Losing An 18-Week Baby To Miscarriage. The person who wrote that was a 14 year old girl, so we all fell silent as she read her piece, a little doubtful about the veracity, but respectful of her effort as we complimented her on the mechanics of her writing and wondering why she just didn't write about the mean girls in ninth grade because honestly, we've all been there and there is plenty to write about. High school (i.e, human nature) does not change.
I wrote about Putting Lipstick On A Corpse. I suppose my Life Lesson was Put A Makeup Kit In Your Funeral File.
For next week, I need another Life Lesson. I am thinking about these ideas.
1. Cutting my own hair. Don't do it. I have been learning this lesson since I was five and as recently as two years ago. I hope I am done.
2. The time that SH took the maggot-covered dead rat out of my basement and I threw bleach on the spot where the rat was because there were still maggots there. Lesson learned? Throwing bleach leads to bleach splashing back on my gym pants and little white spots near the hem.
3. When I first moved to Milwaukee, I went to SH's haircutter. I didn't like her. Life lesson? Don't use your husband's haircutter because if you break up with her and he keeps going to her, it will be awkward.
4. Pyrex is not heatproof enough to use on top of the stove, especially if it contains milk, eggs, butter and chocolate chips.

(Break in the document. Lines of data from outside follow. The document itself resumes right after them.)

(** The [n] low bytes of [w], least significant byte first. *)
Fixpoint le_split (n : nat) (w : Z) : list byte :=
  match n with
  | O => []
  | S n' => (w mod 256) :: le_split n' (Z.shiftr w 8)
  end.

(** Reading [keyPtr[i]], where [keyPtr] views the bytes of [b] as an array
    of [uint64]: the 64-bit word at byte offset [8 i] (amd64 is
    little-endian). *)
Definition get64 (b : list byte) (i : Z) : Z := le_combine (sub b (8 * i) (8 * i + 8)).

(** Reading the [uint64] that starts at [&b[o]]. *)
Definition read64 (b : list byte) (o : Z) : Z := le_combine (sub b o (o + 8)).

(** Writing [statePtr[i] = v]. *)
Definition put64 (b : list byte) (i : Z) (v : Z) : list byte :=
  upto b (8 * i) ++ le_split 8 v ++ from b (8 * i + 8).

(** Modelled from the spec: the package variable [constants], declared in a
    file that is not part of the sources; the four fixed words of the
    ChaCha state ("expand 32-byte k"). *)
Definition constants : list byte :=
  [101; 120; 112; 97; 110; 100; 32; 51; 50; 45; 98; 121; 116; 101; 32; 107].

(** *** The round engine *)

Definition add32 (a b : Z) : Z := (a + b) mod 2 ^ 32.

Definition rotl32 (x n : Z) : Z :=
  Z.lor (Z.shiftl x n mod 2 ^ 32) (Z.shiftr x (32 - n)).

Definition word (x : list Z) (i : nat) : Z := nth i x 0.

Fixpoint set_word (x : list Z) (i : nat) (v : Z) : list Z :=
  match x, i with
  | [], _ => []
  | _ :: t, O => v :: t
  | h :: t, S i' => h :: set_word t i' v
  end.

(** One quarter-round on the words at positions [a], [b], [c], [d]. *)
Definition quarter (a b c d : nat) (x : list Z) : list Z :=
  let xa := add32 (word x a) (word x b) in
  let xd := rotl32 (Z.lxor (word x d) xa) 16 in
  let xc := add32 (word x c) xd in
  let xb := rotl32 (Z.lxor (word x b) xc) 12 in
  let xa := add32 xa xb in
  let xd := rotl32 (Z.lxor xd xa) 8 in
  let xc := add32 xc xd in
  let xb := rotl32 (Z.lxor xb xc) 7 in
  set_word (set_word (set_word (set_word x a xa) b xb) c xc) d xd.

(** Four quarter-rounds over the columns, then four over the diagonals. *)
Definition double_round (x : list Z) : list Z :=
  let x := quarter 0 4 8 12 x in
  let x := quarter 1 5 9 13 x in
  let x := quarter 2 6 10 14 x in
  let x := quarter 3 7 11 15 x in
  let x := quarter 0 5 10 15 x in
  let x := quarter 1 6 11 12 x in
  let x := quarter 2 7 8 13 x in
  quarter 3 4 9 14 x.

(** The sixteen little-endian words of a 64-byte block, and back. *)
Definition unpack (b : list byte) : list Z :=
  map (fun i => le_combine (sub b (4 * Z.of_nat i) (4 * Z.of_nat i + 4))) (seq 0 16).

Definition pack (x : list Z) : list byte :=
  flat_map (fun i => le_split 4 (word x i)) (seq 0 16).

(** Modelled from the spec: [Core(dst, state, rounds)], implemented in
    assembly that is not part of the sources.  The keystream block is the
    serialization of the mixed state added word by word to the state before
    mixing. *)
Definition core_block (state : list byte) (rounds : Z) : list byte :=
  let x := unpack state in
  let y := Nat.iter (Z.to_nat (rounds / 2)) double_round x in
  pack (map (fun i => add32 (word y i) (word x i)) (seq 0 16)).

(** Modelled from the spec: the side effect of [Core] on the state, the
    counter word (word 12) incremented modulo 2^32. *)
Definition core_next (state : list byte) : list byte :=
  upto state 48 ++ le_split 4 (add32 (le_combine (sub state 48 52)) 1) ++ from state 52.

Definition Core (state : list byte) (rounds : Z) : list byte * list byte :=
  (core_block state rounds, core_next state).

(** Modelled from the spec: [XORBlocks(dst, src, state, rounds)], also in
    assembly.  Its declaration in the source documents it: it XORs the full
    64-byte blocks of [src], one keystream block each, advancing the
    counter, and does nothing when [len(src) > len(dst)]. *)
Fixpoint XORBlocks_loop (k : nat) (dst src state : list byte) (rounds : Z)
  : list byte * list byte :=
  match k with
  | O => (dst, state)
  | S k' =>
      let '(blk, state') := Core state rounds in
      let '(rest, state'') := XORBlocks_loop k' (from dst 64) (from src 64) state' rounds in
      (xor_bytes (upto src 64) blk ++ rest, state'')
  end.

Definition XORBlocks (dst src state : list byte) (rounds : Z) : list byte * list byte :=
  if len dst <? len src then (dst, state)
  else XORBlocks_loop (Z.to_nat (len src / 64)) dst src state rounds.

5. When I lived in Chile, I stayed home from work one day. The maid was there. (Yes, I had a maid when I was a Peace Corps volunteer.) She was cleaning the toilet with a hand brush, even though there was a perfectly good toilet brush standing behind the toilet. "Marisol," I said, "I didn't know you brought your own supplies."
"I don't," she told me.
"Then whence the brush?" I asked.
"This is the one from under the kitchen sink."
"That's the one I use for scrubbing vegetables!" I told her.
"Oh!" she said. "I'll put it back."
"Never mind," I answered. "I won't be using it any more."
I'm not sure what the Life Lesson is for that one other than maybe I now have a lifetime immunity to typhus.